(Material for this task)
————

(* ====================================================================== *)
(** * Numbers

    A JavaScript number is an IEEE-754 binary64 value: [spec_float] with
    53 bits of precision and [emax = 1024]. *)

(** [x * y]: the product, rounded to nearest, ties to even. *)
Definition Number_mul (x y : spec_float) : spec_float := SFmul 53 1024 x y.

(** A natural number as a binary64 number. *)
Definition Number_of_nat (n : nat) : spec_float :=
  binary_normalize 53 1024 (Z.of_nat n) 0 false.

(** [Math.floor(x)] as an integer.  For NaN and the infinities, which
    [Math.floor] returns as they are, there is none. *)
Definition Math_floor (x : spec_float) : option Z :=
  match x with
  | S754_zero _ => Some 0
  | S754_finite s m e =>
      let v := cond_Zopp s (Zpos m) in
      Some (if 0 <=? e then v * 2 ^ e else v / 2 ^ (- e))
  | S754_infinity _ | S754_nan => None
  end.

(** A binary64 number in the interval [0, 1). *)
Definition in_unit_interval (x : spec_float) : Prop :=
  valid_binary 53 1024 x = true ∧
  SFleb (S754_zero false) x = true ∧
  SFltb x (Number_of_nat 1) = true.

(* ====================================================================== *)
(** * Regular expressions ([RegExp.prototype.test]) *)

(** The fragment of regular expressions [INSTAGRAM_URL_RE] is built from. *)
Inductive Regex : Type :=
| ReNone                                  (* matches nothing *)
| ReEps                                   (* matches the empty string *)
| ReClass (p : ascii → bool)              (* one character satisfying [p] *)
| ReSeq (r1 r2 : Regex)
| ReAlt (r1 r2 : Regex)
| ReStar (r : Regex).

Fixpoint nullable (r : Regex) : bool :=
  match r with
  | ReNone => false
  | ReEps => true
  | ReClass _ => false
  | ReSeq r1 r2 => nullable r1 && nullable r2
  | ReAlt r1 r2 => nullable r1 || nullable r2
  | ReStar _ => true
  end.

(** Brzozowski derivative: what remains to be matched after reading [c]. *)
Fixpoint deriv (c : ascii) (r : Regex) : Regex :=
  match r with
  | ReNone => ReNone
  | ReEps => ReNone
  | ReClass p => if p c then ReEps else ReNone
  | ReSeq r1 r2 =>
      if nullable r1
      then ReAlt (ReSeq (deriv c r1) r2) (deriv c r2)
      else ReSeq (deriv c r1) r2
  | ReAlt r1 r2 => ReAlt (deriv c r1) (deriv c r2)
  | ReStar r1 => ReSeq (deriv c r1) (ReStar r1)
  end.

(** [/^r/.test(s)]: some prefix of [s] is matched by [r].  The pattern is
    anchored at the start only. *)
Fixpoint test_chars (r : Regex) (s : list ascii) : bool :=
  nullable r ||
  match s with
  | [] => false
  | c :: s' => test_chars (deriv c r) s'
  end.

Definition RegExp_test (r : Regex) (s : string) : bool :=
  test_chars r (list_ascii_of_string s).

(** The strings a pattern matches, as a relation: the reference against
    which the matcher above is checked. *)
Inductive Matches : Regex → list ascii → Prop :=
| MEps : Matches ReEps []
| MClass p c : p c = true → Matches (ReClass p) [c]
| MSeq r1 r2 s1 s2 :
    Matches r1 s1 → Matches r2 s2 → Matches (ReSeq r1 r2) (s1 ++ s2)
| MAltL r1 r2 s : Matches r1 s → Matches (ReAlt r1 r2) s
| MAltR r1 r2 s : Matches r2 s → Matches (ReAlt r1 r2) s
| MStarNil r : Matches (ReStar r) []
| MStarApp r s1 s2 :
    Matches r s1 → Matches (ReStar r) s2 → Matches (ReStar r) (s1 ++ s2).

(** ASCII lower-casing, for the [i] flag. *)
Definition to_lower (c : ascii) : ascii :=
  let n := nat_of_ascii c in
  if ((65 <=? n) && (n <=? 90))%nat then ascii_of_nat (n + 32) else c.

(** A literal character under the [i] flag. *)
Definition ReChrI (c : ascii) : Regex :=
  ReClass (λ x, bool_decide (to_lower x = to_lower c)).

(** A literal string under the [i] flag. *)
Fixpoint ReLitI (s : string) : Regex :=
  match s with
  | EmptyString => ReEps
  | String c s' => ReSeq (ReChrI c) (ReLitI s')
  end.

Definition ReOpt (r : Regex) : Regex := ReAlt r ReEps.
Definition RePlus (r : Regex) : Regex := ReSeq r (ReStar r).

(** [\w]: [A-Za-z0-9_]. *)
Definition is_word_char (c : ascii) : bool :=
  let n := nat_of_ascii c in
  ((48 <=? n) && (n <=? 57) || (65 <=? n) && (n <=? 90)
   || (97 <=? n) && (n <=? 122) || (n =? 95))%nat.

(** [[\w-]]. *)
Definition is_word_or_dash (c : ascii) : bool :=
  is_word_char c || (nat_of_ascii c =? 45)%nat.

(* ====================================================================== *)
(** * Constants & configuration *)

(** Duration in seconds for each winner's countdown animation. *)
Definition COUNTDOWN_SECONDS : Z := 5.

(** Duration in seconds to display each individual winner reveal. *)
Definition WINNER_REVEAL_SECONDS : Z := 3.

(** Pool of congratulatory messages. *)
Definition CONGRATS_MESSAGES : list string :=
  [ "Congratulations!";
    "You're a winner!";
    "Lucky you!";
    "What a pick!";
    "Amazing!";
    "Incredible!";
    "Well deserved!";
    "You did it!";
    "Brilliant!";
    "Fantastic!" ].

————

Up to and including the line with "(** [x * y]: the", print every line of the material above, starting from its first line, exactly.

(Answer for this exercise)
(* ====================================================================== *)
(** * Numbers

    A JavaScript number is an IEEE-754 binary64 value: [spec_float] with
    53 bits of precision and [emax = 1024]. *)

(** [x * y]: the product, rounded to nearest, ties to even. *)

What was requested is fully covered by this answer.